Task prompt:
Please copy exactly the lines that run from the start of the entries to the line containing "assert (2 ^ 11", inclusive.

....

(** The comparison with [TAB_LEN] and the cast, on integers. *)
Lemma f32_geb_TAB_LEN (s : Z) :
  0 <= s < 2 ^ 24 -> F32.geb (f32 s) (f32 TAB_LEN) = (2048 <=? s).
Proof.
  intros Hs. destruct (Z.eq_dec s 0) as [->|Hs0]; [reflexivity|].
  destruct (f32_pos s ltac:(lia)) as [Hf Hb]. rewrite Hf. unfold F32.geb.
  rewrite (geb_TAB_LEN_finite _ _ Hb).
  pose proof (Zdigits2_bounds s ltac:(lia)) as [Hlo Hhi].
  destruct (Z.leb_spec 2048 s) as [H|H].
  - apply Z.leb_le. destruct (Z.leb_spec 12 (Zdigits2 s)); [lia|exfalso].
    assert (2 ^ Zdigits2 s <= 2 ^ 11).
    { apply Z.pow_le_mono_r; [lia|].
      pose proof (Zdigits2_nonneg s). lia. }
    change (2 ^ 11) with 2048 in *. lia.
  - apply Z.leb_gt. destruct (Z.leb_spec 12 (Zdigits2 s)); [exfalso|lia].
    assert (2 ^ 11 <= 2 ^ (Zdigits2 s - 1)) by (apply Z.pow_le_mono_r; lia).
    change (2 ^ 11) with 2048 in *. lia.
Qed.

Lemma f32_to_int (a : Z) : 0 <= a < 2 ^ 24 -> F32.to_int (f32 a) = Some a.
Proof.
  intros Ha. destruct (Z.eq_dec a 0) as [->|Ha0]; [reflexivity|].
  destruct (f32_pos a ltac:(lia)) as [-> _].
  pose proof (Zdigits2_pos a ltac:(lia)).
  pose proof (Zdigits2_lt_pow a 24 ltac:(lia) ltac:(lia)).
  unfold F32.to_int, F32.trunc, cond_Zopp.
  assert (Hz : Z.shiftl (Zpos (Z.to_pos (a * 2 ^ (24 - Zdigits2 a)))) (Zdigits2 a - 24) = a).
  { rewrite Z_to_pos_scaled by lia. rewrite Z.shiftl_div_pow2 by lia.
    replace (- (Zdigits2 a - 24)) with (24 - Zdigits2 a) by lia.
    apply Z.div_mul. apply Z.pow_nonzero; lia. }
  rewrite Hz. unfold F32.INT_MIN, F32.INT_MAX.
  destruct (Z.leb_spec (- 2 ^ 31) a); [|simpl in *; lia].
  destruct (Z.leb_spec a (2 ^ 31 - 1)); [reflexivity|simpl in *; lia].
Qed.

....

Written response:
(** The comparison with [TAB_LEN] and the cast, on integers. *)
Lemma f32_geb_TAB_LEN (s : Z) :
  0 <= s < 2 ^ 24 -> F32.geb (f32 s) (f32 TAB_LEN) = (2048 <=? s).
Proof.
  intros Hs. destruct (Z.eq_dec s 0) as [->|Hs0]; [reflexivity|].
  destruct (f32_pos s ltac:(lia)) as [Hf Hb]. rewrite Hf. unfold F32.geb.
  rewrite (geb_TAB_LEN_finite _ _ Hb).
  pose proof (Zdigits2_bounds s ltac:(lia)) as [Hlo Hhi].
  destruct (Z.leb_spec 2048 s) as [H|H].
  - apply Z.leb_le. destruct (Z.leb_spec 12 (Zdigits2 s)); [lia|exfalso].
    assert (2 ^ Zdigits2 s <= 2 ^ 11).
    { apply Z.pow_le_mono_r; [lia|].
      pose proof (Zdigits2_nonneg s). lia. }
    change (2 ^ 11) with 2048 in *. lia.
  - apply Z.leb_gt. destruct (Z.leb_spec 12 (Zdigits2 s)); [exfalso|lia].
    assert (2 ^ 11 <= 2 ^ (Zdigits2 s - 1)) by (apply Z.pow_le_mono_r; lia).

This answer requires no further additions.